Ainsi, nous avons procédé à des recherches de poste compatibles avec votre qualification et votre expérience sur d'autres chantiers au sein de Quille Construction qui se sont révélées infructueuses.
De plus, à travers l'accord d'entreprise relatif à la pérennisation de l'emploi sur le chantier de l'EPR, un forum emploi a été organisé le 22 novembre 2011, destiné à faire se rencontrer les recruteurs des entreprises de Bouygues Construction et les collaborateurs en contrat à durée de chantier pour pérenniser l'emploi au sein du Groupe Bouygues Construction.
Enfin, dans le cadre de ce même accord et conformément à l'engagement pris par l'entreprise dans le cadre de l'EDEC, Engagement et Développement des Emplois et de Compétences, vous avez été reçu par le référent emploi du chantier et avons avec votre accord transmis votre fiche d'intention relatant votre parcours sur le chantier et vos attentes en termes de reclassement à l'Equipe Emploi Formation en charge de reclassement des salariés du chantier.
Malgré toutes ces démarches et pour faire suite à notre entretien et à la consultation du comité d'entreprise lors de sa réunion du 20 décembre 2011, nous sommes contraints de vous notifier, par la présente, votre licenciement pour fin de chantier.
Conformément aux dispositions de la convention collective qui régit nos rapports, nous vous confirmons que la durée de votre préavis est de deux mois. Nous vous demandons d'effectuer ce préavis qui prendra effet le 11 février 2012, date de présentation de la présente lettre à votre domicile et qui prendra fin le 12 avril 2012, date de fin des tâches qui sont les vôtres... ».
Motifs relatifs à M. C... : « Nous vous avons embauché le 17 mars 2008 au poste d'assistant coffreur (OE2) dans le cadre d'un contrat à durée de chantier sur le chantier de l'EPR de [...] .
Compte tenu de l'état d'avancement du chantier et notamment, la mise à disposition à notre client des différents bâtiments de l'Ilot Conventionnel et du bâtiment HQ et des mises à disposition des bâtiments HL et HN prévues respectivement en Mars et Avril 2012, et par voie de conséquence, de l'achèvement de vos tâches sur ce chantier, nous avons tenté de vous reclasser au sein de notre entreprise et même au sein de notre groupe.

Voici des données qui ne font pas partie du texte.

(** * pisense: the Sense HAT joystick driver ([pisense/stick.py]) and the
    [SenseHAT] facade ([pisense/__init__.py])

    A shallow embedding of the [SenseStick] class.  The object's attributes
    are the fields of one record; every method is a function in a small
    state-and-exception monad over that record.  The two background
    threads ([_read_stick], [_run_callbacks]) are embedded as the loops
    they run, stepped sequentially: one call of the loop body is one
    iteration of the thread. *)

From Stdlib Require Import ZArith.
From Stdlib Require QArith.
From stdpp Require Import gmap strings list fin_maps.

Local Open Scope string_scope.
Local Open Scope Z_scope.

(** ** Python values that reach the driver *)

(** The values that user code hands to the properties: [None], integers,
    strings and callables (a callable is named, so that the trace of handler
    invocations can tell which one ran). *)
Inductive pyval : Type :=
| PyNone
| PyInt (z : Z)
| PyStr (s : string)
| PyFunc (name : string).

(** Python's truth test [if value:]. *)
Definition truthy (v : pyval) : bool :=
  match v with
  | PyNone => false
  | PyInt z => negb (z =? 0)
  | PyStr s => negb (String.eqb s "")
  | PyFunc _ => true
  end.

Inductive exn : Type :=
| Empty                              (* queue.Empty *)
| KeyError (key : pyval)
| ValueError (msg : string)
| AttributeError (attr : string)
| UnboundLocalError (var : string)
| TypeError (msg : string)
| RuntimeError (msg : string)
| IOError (errno : Z).

(** The two advisory categories imported from [pisense.exc]. *)
Inductive warning : Type :=
| SenseStickBufferFull (msg : string)
| SenseStickCallbackRead (msg : string).

(** ** Events *)

(** [InputEvent = namedtuple('InputEvent', ('timestamp', 'direction', 'action'))].
    The timestamp [tv_sec + tv_usec / 1000000] is kept as the exact
    rational; directions and actions are the strings of the source. *)
Record InputEvent : Type := mkInputEvent {
  timestamp : QArith_base.Q;
  direction : string;
  action : string
}.

(** One record of the device after [struct.unpack(EVENT_FORMAT, event)]. *)
Record raw_event : Type := mkRaw {
  tv_sec : Z;
  tv_usec : Z;
  type : Z;
  code : Z;
  value : Z
}.

Definition EV_KEY : Z := 1.

Definition STATE_RELEASE : Z := 0.
Definition STATE_PRESS : Z := 1.
Definition STATE_HOLD : Z := 2.

Definition KEY_UP : Z := 103.
Definition KEY_LEFT : Z := 105.
Definition KEY_RIGHT : Z := 106.
Definition KEY_DOWN : Z := 108.
Definition KEY_ENTER : Z := 28.

Definition SENSE_HAT_EVDEV_NAME : string := "Raspberry Pi Sense HAT Joystick".

(** The two dict literals of [_read_stick]. *)
Definition direction_table : gmap Z string :=
  <[KEY_UP := "up"]> (<[KEY_DOWN := "down"]> (<[KEY_LEFT := "left"]>
    (<[KEY_RIGHT := "right"]> (<[KEY_ENTER := "enter"]> ∅)))).

Definition action_table : gmap Z string :=
  <[STATE_PRESS := "pressed"]> (<[STATE_RELEASE := "released"]>
    (<[STATE_HOLD := "held"]> ∅)).

(** ** [queue.Queue] *)

Record Queue : Type := mkQueue {
  maxsize : Z;
  items : list InputEvent
}.

Definition Queue_new (max_events : Z) : Queue :=
  {| maxsize := max_events; items := [] |}.

Definition qsize (q : Queue) : Z := Z.of_nat (length (items q)).

(** [Queue.full]: [0 < self.maxsize <= self._qsize()]; a queue whose
    [maxsize] is zero or negative is unbounded and never full. *)
Definition Queue_full (q : Queue) : bool :=
  (0 <? maxsize q) && (maxsize q <=? qsize q).

(** ** Threads *)

Inductive Target : Type := target_read_stick | target_run_callbacks.

Record Thread : Type := mkThread { tid : nat; target : Target }.

Global Instance Target_eq_dec : EqDecision Target.
Proof. solve_decision. Defined.

Global Instance Thread_eq_dec : EqDecision Thread.
Proof. solve_decision. Defined.

(** ** The object *)

(** The attributes of a [SenseStick] ([_callbacks_lock] is left out: the
    methods are stepped one at a time), followed by the part of the
    interpreter the methods act on: the threads started and not yet joined,
    the warnings emitted through [warnings.warn], the handler invocations
    made so far and whether the device file is still open.  [_rotate] and
    [rotation] are attributes that [__init__] does not create: [None] is an
    absent attribute. *)
Record SenseStick : Type := mkStick {
  _callbacks_close : bool;
  _callbacks : gmap string pyval;
  _callbacks_thread : option Thread;
  _closing : bool;
  _buffer : Queue;
  _read_thread : option Thread;
  _rotate : option Z;
  rotation : option pyval;
  threads : list Thread;
  next_tid : nat;
  warnings_log : list warning;
  calls : list (string * InputEvent);
  stick_file_open : bool
}.

Definition with_callbacks_close (b : bool) (s : SenseStick) : SenseStick :=
  mkStick b (_callbacks s) (_callbacks_thread s) (_closing s) (_buffer s)
    (_read_thread s) (_rotate s) (rotation s) (threads s) (next_tid s)
    (warnings_log s) (calls s) (stick_file_open s).

Definition with_callbacks (m : gmap string pyval) (s : SenseStick) : SenseStick :=
  mkStick (_callbacks_close s) m (_callbacks_thread s) (_closing s) (_buffer s)
    (_read_thread s) (_rotate s) (rotation s) (threads s) (next_tid s)
    (warnings_log s) (calls s) (stick_file_open s).

Definition with_callbacks_thread (t : option Thread) (s : SenseStick) : SenseStick :=
  mkStick (_callbacks_close s) (_callbacks s) t (_closing s) (_buffer s)
    (_read_thread s) (_rotate s) (rotation s) (threads s) (next_tid s)
    (warnings_log s) (calls s) (stick_file_open s).

Definition with_closing (b : bool) (s : SenseStick) : SenseStick :=
  mkStick (_callbacks_close s) (_callbacks s) (_callbacks_thread s) b (_buffer s)
    (_read_thread s) (_rotate s) (rotation s) (threads s) (next_tid s)
    (warnings_log s) (calls s) (stick_file_open s).

Definition with_buffer (q : Queue) (s : SenseStick) : SenseStick :=
  mkStick (_callbacks_close s) (_callbacks s) (_callbacks_thread s) (_closing s) q
    (_read_thread s) (_rotate s) (rotation s) (threads s) (next_tid s)
    (warnings_log s) (calls s) (stick_file_open s).

Definition with_read_thread (t : option Thread) (s : SenseStick) : SenseStick :=
  mkStick (_callbacks_close s) (_callbacks s) (_callbacks_thread s) (_closing s)
    (_buffer s) t (_rotate s) (rotation s) (threads s) (next_tid s)
    (warnings_log s) (calls s) (stick_file_open s).

Definition with_rotate (r : option Z) (s : SenseStick) : SenseStick :=
  mkStick (_callbacks_close s) (_callbacks s) (_callbacks_thread s) (_closing s)
    (_buffer s) (_read_thread s) r (rotation s) (threads s) (next_tid s)
    (warnings_log s) (calls s) (stick_file_open s).

Definition with_rotation (v : option pyval) (s : SenseStick) : SenseStick :=
  mkStick (_callbacks_close s) (_callbacks s) (_callbacks_thread s) (_closing s)
    (_buffer s) (_read_thread s) (_rotate s) v (threads s) (next_tid s)
    (warnings_log s) (calls s) (stick_file_open s).

Definition with_threads (l : list Thread) (n : nat) (s : SenseStick) : SenseStick :=
  mkStick (_callbacks_close s) (_callbacks s) (_callbacks_thread s) (_closing s)
    (_buffer s) (_read_thread s) (_rotate s) (rotation s) l n
    (warnings_log s) (calls s) (stick_file_open s).

Definition with_warnings_log (w : list warning) (s : SenseStick) : SenseStick :=
  mkStick (_callbacks_close s) (_callbacks s) (_callbacks_thread s) (_closing s)
    (_buffer s) (_read_thread s) (_rotate s) (rotation s) (threads s) (next_tid s)
    w (calls s) (stick_file_open s).

Definition with_calls (c : list (string * InputEvent)) (s : SenseStick) : SenseStick :=
  mkStick (_callbacks_close s) (_callbacks s) (_callbacks_thread s) (_closing s)
    (_buffer s) (_read_thread s) (_rotate s) (rotation s) (threads s) (next_tid s)
    (warnings_log s) c (stick_file_open s).

Definition with_stick_file_open (b : bool) (s : SenseStick) : SenseStick :=
  mkStick (_callbacks_close s) (_callbacks s) (_callbacks_thread s) (_closing s)
    (_buffer s) (_read_thread s) (_rotate s) (rotation s) (threads s) (next_tid s)
    (warnings_log s) (calls s) b.

(** ** The monad of the methods *)

(** A call returns a value, raises, or has not returned: [Pending] is a call
    that waits for something no step of this thread provides (a blocking
    [Queue.get] without timeout on an empty queue, a [join] of a thread that
    has not been told to stop) or a loop that is still running when its
    budget of iterations ends.  The state reached is kept in all three
    cases: writes made before a [raise] stay. *)
Inductive result (A : Type) : Type :=
| Ok (a : A)
| Raise (e : exn)
| Pending.
Arguments Ok {A} a.
Arguments Raise {A} e.
Arguments Pending {A}.

Definition M (A : Type) : Type := SenseStick -> result A * SenseStick.

Definition ret {A} (a : A) : M A := fun s => (Ok a, s).

Definition bind {A B} (m : M A) (k : A -> M B) : M B :=
  fun s =>
    match m s with
    | (Ok a, s') => k a s'
    | (Raise e, s') => (Raise e, s')
    | (Pending, s') => (Pending, s')
    end.

Definition raise {A} (e : exn) : M A := fun s => (Raise e, s).

Definition gets {A} (f : SenseStick -> A) : M A := fun s => (Ok (f s), s).

Definition modify (f : SenseStick -> SenseStick) : M unit := fun s => (Ok tt, f s).

(** [try: m  except E: h] for the exceptions selected by [catches]. *)
Definition try_except {A} (m : M A) (catches : exn -> bool) (h : M A) : M A :=
  fun s =>
    match m s with
    | (Raise e, s') => if catches e then h s' else (Raise e, s')
    | r => r
    end.

(** [try: m  finally: f]. *)
Definition try_finally {A} (m : M A) (f : M unit) : M A :=
  fun s =>
    match m s with
    | (Ok a, s') => bind f (fun _ => ret a) s'
    | (Raise e, s') => bind f (fun _ => raise e) s'
    | (Pending, s') => (Pending, s')
    end.

Declare Scope py_scope.
Delimit Scope py_scope with py.
Notation "x <- m ;; k" := (bind m (fun x => k))
  (at level 100, m at next level, right associativity) : py_scope.
Notation "m ;;; k" := (bind m (fun _ => k))
  (at level 100, right associativity) : py_scope.
Local Open Scope py_scope.

Definition when (b : bool) (m : M unit) : M unit := if b then m else ret tt.

(** ** Library calls the methods make *)

Abbreviation Q := QArith_base.Q.

(** [warnings.warn(w)]: the advisory is recorded, control flow goes on. *)
Definition warnings_warn (w : warning) : M unit :=
  modify (fun s => with_warnings_log (warnings_log s ++ [w]) s).

(** [self._buffer.full()]. *)
Definition buffer_full : M bool := gets (fun s => Queue_full (_buffer s)).

(** [self._buffer.get(timeout=timeout)] with [block=True], as [queue.Queue]
    defines it: without a timeout the call waits until an item is there;
    a negative timeout is a [ValueError]; otherwise the call waits up to
    the timeout and raises [queue.Empty] when nothing arrived.  No other
    thread is stepped during the call, so an empty queue stays empty for
    the whole wait. *)
Definition buffer_get (timeout : option Q) : M InputEvent :=
  fun s =>
    let q := _buffer s in
    match timeout with
    | None =>
        match items q with
        | [] => (Pending, s)
        | e :: rest => (Ok e, with_buffer (mkQueue (maxsize q) rest) s)
        end
    | Some t =>
        if negb (QArith_base.Qle_bool (QArith_base.inject_Z 0) t)
        then (Raise (ValueError "'timeout' must be a non-negative number"), s)
        else
          match items q with
          | [] => (Raise Empty, s)
          | e :: rest => (Ok e, with_buffer (mkQueue (maxsize q) rest) s)
          end
    end.

(** [self._buffer.put(item)] with [block=True, timeout=None]: waits while a
    bounded queue is at its size, then appends. *)
Definition buffer_put (item : InputEvent) : M unit :=
  fun s =>
    let q := _buffer s in
    if (0 <? maxsize q) && (maxsize q <=? qsize q)
    then (Pending, s)
    else (Ok tt, with_buffer (mkQueue (maxsize q) (items q ++ [item])) s).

Ainsi, nous avons procédé à des recherches de poste compatibles avec votre qualification et votre expérience sur d'autres chantiers au sein de Quille Construction qui se sont révélées infructueuses.
De plus, à travers l'accord d'entreprise relatif à la pérennisation de l'emploi sur le chantier de l'EPR, un forum emploi a été organisé le 22 novembre 2011, destiné à faire se rencontrer les recruteurs des entreprises de Bouygues Construction et les collaborateurs en contrat à durée de chantier pour pérenniser l'emploi au sein du Groupe Bouygues Construction.
Enfin, dans le cadre de ce même accord et conformément à l'engagement pris par l'entreprise dans le cadre de l'EDEC, Engagement et Développement des Emplois et de Compétences, vous avez été reçu par le référent emploi du chantier et avons avec votre accord transmis votre fiche d'intention relatant votre parcours sur le chantier et vos attentes en termes de reclassement à l'Equipe Emploi Formation en charge de reclassement des salariés du chantier.
Malgré toutes ces démarches et pour faire suite à notre entretien et à la consultation du comité d'entreprise lors de sa réunion du 20 décembre 2011, nous sommes contraints de vous notifier, par la présente, votre licenciement pour fin de chantier.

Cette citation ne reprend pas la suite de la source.